» YOUR GOAL
Provide again, from the entries below, every line from the one containing "rewrite (proj2 (X20_probes_come_before_the_port" through the one containing "End TesterExtras.", exactly as written, and no other line.

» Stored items
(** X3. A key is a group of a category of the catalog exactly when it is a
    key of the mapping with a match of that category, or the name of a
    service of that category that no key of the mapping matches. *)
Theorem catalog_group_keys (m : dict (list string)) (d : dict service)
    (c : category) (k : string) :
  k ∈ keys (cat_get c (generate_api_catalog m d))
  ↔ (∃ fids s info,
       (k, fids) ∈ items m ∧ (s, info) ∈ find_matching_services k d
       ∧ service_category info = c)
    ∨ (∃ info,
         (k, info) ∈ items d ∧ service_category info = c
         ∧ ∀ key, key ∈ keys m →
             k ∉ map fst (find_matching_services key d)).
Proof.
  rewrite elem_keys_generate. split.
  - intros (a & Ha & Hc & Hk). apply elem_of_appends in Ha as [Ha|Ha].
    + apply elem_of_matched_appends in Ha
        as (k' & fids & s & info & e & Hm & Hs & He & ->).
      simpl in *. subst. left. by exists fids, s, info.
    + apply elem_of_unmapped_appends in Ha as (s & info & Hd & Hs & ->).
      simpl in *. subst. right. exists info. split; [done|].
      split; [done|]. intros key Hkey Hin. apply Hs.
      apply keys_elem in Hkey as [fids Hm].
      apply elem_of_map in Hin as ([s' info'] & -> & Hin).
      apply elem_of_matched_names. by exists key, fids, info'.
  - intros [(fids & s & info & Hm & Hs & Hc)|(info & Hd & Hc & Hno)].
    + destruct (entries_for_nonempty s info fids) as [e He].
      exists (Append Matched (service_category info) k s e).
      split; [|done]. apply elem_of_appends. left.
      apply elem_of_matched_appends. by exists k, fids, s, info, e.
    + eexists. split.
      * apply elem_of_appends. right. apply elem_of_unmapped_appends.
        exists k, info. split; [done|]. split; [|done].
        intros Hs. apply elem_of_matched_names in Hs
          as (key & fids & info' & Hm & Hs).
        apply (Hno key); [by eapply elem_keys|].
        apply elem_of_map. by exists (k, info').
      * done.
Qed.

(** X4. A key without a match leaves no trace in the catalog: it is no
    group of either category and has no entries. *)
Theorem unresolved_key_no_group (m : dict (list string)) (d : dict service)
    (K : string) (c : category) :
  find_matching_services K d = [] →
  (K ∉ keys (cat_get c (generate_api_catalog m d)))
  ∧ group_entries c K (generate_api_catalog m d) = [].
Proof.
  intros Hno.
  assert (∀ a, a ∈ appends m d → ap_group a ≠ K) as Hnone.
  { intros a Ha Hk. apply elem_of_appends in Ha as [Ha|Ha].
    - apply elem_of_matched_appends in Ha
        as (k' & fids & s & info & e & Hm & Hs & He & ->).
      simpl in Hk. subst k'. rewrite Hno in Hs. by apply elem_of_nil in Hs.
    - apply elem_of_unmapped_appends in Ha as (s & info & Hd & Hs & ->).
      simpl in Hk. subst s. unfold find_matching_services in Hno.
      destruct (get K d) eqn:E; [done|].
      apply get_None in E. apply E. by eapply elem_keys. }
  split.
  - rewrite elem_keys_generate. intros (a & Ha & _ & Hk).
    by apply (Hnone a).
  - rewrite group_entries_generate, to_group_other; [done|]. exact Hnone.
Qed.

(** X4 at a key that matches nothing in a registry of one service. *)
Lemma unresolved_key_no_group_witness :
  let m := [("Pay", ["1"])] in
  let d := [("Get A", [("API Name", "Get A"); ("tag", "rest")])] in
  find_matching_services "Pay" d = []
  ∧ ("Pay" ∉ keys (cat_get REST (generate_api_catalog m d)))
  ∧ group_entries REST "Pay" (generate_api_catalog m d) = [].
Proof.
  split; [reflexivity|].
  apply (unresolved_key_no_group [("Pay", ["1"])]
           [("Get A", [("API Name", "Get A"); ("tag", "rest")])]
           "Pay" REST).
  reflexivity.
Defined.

...

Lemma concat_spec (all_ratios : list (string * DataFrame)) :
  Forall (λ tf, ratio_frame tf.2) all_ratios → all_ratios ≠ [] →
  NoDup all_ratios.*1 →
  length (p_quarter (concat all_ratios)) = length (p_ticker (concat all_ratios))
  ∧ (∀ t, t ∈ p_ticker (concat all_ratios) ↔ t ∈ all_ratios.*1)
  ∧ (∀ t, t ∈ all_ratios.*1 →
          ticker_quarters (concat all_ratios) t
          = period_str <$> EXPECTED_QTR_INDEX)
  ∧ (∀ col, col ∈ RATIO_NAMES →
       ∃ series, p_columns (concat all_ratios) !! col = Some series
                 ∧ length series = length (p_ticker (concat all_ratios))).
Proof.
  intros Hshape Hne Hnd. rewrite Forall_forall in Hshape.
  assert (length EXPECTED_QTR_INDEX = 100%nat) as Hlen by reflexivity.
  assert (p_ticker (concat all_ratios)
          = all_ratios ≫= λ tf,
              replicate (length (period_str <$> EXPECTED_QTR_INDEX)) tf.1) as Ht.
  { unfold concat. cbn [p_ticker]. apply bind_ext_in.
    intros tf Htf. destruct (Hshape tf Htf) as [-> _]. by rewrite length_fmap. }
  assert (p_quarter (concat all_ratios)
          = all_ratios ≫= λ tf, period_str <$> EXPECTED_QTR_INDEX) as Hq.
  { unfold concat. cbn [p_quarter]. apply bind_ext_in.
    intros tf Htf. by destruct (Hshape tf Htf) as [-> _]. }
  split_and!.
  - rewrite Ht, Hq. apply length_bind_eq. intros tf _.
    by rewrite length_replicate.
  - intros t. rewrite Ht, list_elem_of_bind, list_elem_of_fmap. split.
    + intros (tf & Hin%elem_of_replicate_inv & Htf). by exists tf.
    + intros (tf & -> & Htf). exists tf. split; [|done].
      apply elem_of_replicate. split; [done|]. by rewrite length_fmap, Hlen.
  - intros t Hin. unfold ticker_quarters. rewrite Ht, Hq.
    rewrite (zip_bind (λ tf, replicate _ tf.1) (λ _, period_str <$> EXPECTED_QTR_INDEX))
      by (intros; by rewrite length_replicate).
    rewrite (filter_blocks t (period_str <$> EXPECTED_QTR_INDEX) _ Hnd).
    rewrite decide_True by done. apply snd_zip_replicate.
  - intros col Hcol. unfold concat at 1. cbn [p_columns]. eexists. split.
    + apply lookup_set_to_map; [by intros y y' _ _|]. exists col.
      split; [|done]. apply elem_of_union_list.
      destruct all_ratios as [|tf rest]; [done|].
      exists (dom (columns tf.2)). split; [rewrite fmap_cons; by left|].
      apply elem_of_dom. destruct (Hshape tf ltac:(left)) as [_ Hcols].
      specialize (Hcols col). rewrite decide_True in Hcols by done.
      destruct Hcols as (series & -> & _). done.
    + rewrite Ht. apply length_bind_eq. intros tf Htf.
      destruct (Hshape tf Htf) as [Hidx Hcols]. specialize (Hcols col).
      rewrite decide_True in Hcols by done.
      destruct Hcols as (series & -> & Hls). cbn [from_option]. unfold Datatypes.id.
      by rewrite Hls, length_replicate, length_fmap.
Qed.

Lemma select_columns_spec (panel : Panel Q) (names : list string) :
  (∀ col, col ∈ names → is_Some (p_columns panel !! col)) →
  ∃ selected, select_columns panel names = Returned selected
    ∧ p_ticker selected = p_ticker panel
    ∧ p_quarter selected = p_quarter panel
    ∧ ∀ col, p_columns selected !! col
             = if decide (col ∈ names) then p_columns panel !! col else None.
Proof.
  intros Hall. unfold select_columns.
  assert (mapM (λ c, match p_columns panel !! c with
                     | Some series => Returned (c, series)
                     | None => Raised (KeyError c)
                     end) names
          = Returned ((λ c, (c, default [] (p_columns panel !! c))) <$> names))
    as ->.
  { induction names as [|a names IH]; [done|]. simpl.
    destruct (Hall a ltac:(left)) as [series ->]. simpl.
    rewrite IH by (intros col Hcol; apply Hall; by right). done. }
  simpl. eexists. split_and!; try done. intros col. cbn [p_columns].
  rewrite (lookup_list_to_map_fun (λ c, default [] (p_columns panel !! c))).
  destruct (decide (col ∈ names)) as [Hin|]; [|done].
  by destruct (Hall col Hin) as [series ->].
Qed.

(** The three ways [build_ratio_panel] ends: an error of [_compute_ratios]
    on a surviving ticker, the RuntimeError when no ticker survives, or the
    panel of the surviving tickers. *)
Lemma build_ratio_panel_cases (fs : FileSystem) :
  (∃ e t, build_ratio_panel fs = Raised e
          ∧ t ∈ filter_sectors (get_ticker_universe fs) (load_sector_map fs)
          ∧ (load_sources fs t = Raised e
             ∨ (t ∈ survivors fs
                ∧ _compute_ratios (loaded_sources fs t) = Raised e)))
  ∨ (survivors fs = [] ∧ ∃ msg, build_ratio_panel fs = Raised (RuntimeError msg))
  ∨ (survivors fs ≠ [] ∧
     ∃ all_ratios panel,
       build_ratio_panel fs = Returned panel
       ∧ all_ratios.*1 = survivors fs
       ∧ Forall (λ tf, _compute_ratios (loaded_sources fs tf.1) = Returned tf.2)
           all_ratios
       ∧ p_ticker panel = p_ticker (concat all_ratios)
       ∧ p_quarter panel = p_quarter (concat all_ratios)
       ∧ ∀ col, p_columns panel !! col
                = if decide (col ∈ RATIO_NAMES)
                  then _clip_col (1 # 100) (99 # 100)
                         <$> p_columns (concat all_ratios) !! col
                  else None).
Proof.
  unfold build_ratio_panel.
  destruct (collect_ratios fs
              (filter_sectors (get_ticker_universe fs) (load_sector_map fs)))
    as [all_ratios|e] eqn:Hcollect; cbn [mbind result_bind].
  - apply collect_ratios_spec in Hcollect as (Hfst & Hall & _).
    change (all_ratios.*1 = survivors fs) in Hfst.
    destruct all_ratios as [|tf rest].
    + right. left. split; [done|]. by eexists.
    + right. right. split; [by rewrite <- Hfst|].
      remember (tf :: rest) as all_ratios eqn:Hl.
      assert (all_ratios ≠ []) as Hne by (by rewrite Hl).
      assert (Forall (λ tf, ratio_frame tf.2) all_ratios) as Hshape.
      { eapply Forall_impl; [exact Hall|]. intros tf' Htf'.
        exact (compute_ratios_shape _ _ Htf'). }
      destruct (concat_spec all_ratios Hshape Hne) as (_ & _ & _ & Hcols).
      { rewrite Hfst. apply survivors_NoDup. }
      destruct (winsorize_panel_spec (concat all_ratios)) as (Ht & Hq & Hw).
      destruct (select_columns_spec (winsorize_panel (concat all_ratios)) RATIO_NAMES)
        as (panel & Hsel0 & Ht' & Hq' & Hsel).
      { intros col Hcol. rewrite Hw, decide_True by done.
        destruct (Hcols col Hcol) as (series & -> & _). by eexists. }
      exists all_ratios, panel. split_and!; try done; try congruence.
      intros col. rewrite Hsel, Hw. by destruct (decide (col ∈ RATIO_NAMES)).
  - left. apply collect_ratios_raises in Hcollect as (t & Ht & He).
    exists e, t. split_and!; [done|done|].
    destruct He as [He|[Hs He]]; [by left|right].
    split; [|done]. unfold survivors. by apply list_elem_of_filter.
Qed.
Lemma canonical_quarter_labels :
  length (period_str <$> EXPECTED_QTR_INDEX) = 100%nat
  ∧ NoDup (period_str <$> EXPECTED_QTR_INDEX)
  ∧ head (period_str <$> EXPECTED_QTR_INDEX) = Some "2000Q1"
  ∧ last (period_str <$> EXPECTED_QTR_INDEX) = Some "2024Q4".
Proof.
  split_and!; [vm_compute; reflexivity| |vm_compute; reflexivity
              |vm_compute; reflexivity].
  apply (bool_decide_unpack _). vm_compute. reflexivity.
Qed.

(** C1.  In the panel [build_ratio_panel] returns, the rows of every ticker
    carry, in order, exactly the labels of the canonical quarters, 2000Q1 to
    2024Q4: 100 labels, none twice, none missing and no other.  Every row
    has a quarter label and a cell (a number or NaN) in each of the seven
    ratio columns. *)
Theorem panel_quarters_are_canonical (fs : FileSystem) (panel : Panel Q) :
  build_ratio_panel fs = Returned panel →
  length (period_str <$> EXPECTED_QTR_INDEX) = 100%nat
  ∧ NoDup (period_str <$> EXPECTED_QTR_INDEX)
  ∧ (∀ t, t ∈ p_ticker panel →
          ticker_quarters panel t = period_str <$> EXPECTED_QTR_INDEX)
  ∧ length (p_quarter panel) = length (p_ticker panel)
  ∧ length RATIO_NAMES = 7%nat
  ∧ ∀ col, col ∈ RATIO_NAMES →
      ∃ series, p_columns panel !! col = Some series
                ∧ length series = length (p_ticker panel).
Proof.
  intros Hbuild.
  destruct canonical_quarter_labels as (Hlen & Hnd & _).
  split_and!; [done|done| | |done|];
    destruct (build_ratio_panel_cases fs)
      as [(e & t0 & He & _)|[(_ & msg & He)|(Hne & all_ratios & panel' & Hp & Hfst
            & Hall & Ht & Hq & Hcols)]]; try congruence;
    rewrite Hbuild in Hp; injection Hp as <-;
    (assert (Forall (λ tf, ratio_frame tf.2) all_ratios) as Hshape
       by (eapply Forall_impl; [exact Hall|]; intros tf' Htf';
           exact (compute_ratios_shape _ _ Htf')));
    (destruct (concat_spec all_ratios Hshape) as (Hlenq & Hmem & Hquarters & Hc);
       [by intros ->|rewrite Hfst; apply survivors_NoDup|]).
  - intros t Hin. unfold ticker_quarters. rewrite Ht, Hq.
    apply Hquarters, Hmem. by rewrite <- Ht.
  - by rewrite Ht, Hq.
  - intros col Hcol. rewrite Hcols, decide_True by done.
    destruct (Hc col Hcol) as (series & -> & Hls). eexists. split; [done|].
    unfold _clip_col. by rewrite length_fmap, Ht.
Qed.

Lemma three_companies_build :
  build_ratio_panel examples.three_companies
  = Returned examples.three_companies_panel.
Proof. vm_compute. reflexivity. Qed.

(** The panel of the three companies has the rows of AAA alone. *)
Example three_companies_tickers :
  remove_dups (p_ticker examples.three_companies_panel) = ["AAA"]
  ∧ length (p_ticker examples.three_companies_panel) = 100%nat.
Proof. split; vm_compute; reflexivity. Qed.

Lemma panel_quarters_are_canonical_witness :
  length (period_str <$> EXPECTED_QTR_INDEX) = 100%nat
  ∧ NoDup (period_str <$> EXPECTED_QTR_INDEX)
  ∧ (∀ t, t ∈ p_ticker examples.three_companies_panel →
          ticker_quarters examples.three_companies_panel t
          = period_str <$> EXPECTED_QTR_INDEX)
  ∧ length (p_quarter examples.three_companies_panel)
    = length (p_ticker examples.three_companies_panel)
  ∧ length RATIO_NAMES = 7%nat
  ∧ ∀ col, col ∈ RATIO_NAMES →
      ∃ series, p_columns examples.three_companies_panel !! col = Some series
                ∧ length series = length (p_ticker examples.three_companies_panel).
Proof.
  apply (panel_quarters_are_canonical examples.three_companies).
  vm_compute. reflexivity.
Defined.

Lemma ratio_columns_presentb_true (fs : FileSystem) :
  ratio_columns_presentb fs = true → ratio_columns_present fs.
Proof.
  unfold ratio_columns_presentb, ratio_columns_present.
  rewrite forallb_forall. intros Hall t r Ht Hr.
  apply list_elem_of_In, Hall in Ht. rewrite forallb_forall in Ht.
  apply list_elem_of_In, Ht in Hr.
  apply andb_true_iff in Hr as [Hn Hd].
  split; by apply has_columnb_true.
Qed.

* * *

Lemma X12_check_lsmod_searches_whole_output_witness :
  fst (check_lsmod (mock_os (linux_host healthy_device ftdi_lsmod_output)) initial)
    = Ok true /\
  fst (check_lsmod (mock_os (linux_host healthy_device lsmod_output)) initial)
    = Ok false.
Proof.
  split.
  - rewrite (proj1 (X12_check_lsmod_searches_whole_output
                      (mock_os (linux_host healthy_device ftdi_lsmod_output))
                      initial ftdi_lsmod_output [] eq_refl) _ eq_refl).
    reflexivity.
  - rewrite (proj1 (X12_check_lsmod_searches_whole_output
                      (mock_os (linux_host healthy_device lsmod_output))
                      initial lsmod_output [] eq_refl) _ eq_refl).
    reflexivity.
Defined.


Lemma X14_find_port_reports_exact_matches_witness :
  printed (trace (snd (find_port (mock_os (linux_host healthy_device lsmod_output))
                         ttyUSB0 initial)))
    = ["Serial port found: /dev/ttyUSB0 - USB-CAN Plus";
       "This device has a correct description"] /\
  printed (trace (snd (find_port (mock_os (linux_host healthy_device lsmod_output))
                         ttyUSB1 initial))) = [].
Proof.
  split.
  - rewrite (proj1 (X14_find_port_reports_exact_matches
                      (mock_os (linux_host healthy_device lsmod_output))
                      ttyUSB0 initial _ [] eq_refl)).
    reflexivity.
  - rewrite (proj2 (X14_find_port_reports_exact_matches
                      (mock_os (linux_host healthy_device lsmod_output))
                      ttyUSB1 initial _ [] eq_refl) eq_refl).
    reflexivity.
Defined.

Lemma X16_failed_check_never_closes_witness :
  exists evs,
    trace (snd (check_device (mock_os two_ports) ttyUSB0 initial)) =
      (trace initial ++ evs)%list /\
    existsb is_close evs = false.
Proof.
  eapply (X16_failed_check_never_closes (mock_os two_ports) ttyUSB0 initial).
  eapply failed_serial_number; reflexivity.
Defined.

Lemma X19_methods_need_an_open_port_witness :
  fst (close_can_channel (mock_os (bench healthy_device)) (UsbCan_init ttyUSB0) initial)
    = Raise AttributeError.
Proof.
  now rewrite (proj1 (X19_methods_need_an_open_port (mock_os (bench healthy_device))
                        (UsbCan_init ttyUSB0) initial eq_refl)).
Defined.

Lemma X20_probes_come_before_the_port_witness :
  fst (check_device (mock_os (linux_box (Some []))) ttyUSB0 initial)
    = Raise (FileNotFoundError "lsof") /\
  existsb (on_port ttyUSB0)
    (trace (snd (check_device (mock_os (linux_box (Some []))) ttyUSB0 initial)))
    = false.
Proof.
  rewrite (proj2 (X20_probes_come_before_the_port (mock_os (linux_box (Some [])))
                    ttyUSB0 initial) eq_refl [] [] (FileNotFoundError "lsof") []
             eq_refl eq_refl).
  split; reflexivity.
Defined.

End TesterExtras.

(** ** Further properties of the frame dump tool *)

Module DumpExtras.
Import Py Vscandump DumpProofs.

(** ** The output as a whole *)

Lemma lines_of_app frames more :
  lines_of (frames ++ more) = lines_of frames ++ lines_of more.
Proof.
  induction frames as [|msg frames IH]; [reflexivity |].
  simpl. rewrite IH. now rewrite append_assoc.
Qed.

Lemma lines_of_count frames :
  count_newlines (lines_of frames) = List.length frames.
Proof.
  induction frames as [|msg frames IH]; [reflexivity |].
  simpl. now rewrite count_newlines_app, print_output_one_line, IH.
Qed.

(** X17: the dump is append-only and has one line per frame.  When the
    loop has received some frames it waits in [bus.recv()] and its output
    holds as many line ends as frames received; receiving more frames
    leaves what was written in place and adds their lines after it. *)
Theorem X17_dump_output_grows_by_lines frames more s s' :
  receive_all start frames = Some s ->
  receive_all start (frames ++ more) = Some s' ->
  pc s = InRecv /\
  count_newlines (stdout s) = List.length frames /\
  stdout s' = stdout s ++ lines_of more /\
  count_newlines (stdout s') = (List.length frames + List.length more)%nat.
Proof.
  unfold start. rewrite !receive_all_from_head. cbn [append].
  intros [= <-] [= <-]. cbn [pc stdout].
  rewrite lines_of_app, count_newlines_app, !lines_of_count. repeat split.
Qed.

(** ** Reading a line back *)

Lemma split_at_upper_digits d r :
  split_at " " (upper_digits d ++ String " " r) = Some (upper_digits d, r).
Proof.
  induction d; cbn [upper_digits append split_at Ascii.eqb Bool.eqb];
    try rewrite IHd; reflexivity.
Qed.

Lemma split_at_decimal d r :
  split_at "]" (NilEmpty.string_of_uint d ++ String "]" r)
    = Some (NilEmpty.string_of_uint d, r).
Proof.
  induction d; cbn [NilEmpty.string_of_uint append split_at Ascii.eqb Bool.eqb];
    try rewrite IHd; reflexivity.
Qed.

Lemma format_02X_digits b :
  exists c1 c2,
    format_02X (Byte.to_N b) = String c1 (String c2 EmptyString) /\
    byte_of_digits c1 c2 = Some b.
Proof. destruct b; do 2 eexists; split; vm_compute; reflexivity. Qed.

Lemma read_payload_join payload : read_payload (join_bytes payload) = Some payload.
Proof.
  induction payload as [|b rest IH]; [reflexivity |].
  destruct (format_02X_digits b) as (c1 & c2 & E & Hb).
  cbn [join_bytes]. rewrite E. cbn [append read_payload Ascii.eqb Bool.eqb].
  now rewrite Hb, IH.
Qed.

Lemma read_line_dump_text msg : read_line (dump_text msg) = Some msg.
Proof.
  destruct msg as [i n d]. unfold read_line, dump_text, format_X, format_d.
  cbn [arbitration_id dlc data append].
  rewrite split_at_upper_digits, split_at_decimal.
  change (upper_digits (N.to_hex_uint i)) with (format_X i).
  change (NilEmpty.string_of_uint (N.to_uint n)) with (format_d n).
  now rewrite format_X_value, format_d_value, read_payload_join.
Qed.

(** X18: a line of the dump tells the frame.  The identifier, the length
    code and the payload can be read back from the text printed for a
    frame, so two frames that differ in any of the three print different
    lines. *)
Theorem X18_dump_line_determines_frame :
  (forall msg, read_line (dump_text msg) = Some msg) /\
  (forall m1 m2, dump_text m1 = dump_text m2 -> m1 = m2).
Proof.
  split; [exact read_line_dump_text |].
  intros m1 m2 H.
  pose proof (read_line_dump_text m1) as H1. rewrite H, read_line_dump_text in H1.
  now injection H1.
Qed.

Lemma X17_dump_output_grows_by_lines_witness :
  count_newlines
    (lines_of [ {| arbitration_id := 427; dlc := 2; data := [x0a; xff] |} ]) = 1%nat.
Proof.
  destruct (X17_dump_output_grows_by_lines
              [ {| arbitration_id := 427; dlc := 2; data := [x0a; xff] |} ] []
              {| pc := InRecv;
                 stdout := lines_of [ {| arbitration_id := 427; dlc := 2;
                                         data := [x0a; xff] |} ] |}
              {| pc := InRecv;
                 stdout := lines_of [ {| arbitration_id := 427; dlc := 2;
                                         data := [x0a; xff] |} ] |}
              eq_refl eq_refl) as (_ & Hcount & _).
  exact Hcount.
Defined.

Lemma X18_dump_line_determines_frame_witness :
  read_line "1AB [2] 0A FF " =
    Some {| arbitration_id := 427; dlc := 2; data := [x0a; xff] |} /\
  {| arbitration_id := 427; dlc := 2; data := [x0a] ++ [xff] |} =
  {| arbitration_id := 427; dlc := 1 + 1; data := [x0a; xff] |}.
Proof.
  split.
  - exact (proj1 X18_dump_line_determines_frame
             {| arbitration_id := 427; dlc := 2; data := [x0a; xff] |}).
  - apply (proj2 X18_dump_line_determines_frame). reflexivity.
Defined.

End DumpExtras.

» SOLUTION TO THIS PROBLEM
  rewrite (proj2 (X20_probes_come_before_the_port (mock_os (linux_box (Some [])))
                    ttyUSB0 initial) eq_refl [] [] (FileNotFoundError "lsof") []
             eq_refl eq_refl).
  split; reflexivity.
Defined.

End TesterExtras.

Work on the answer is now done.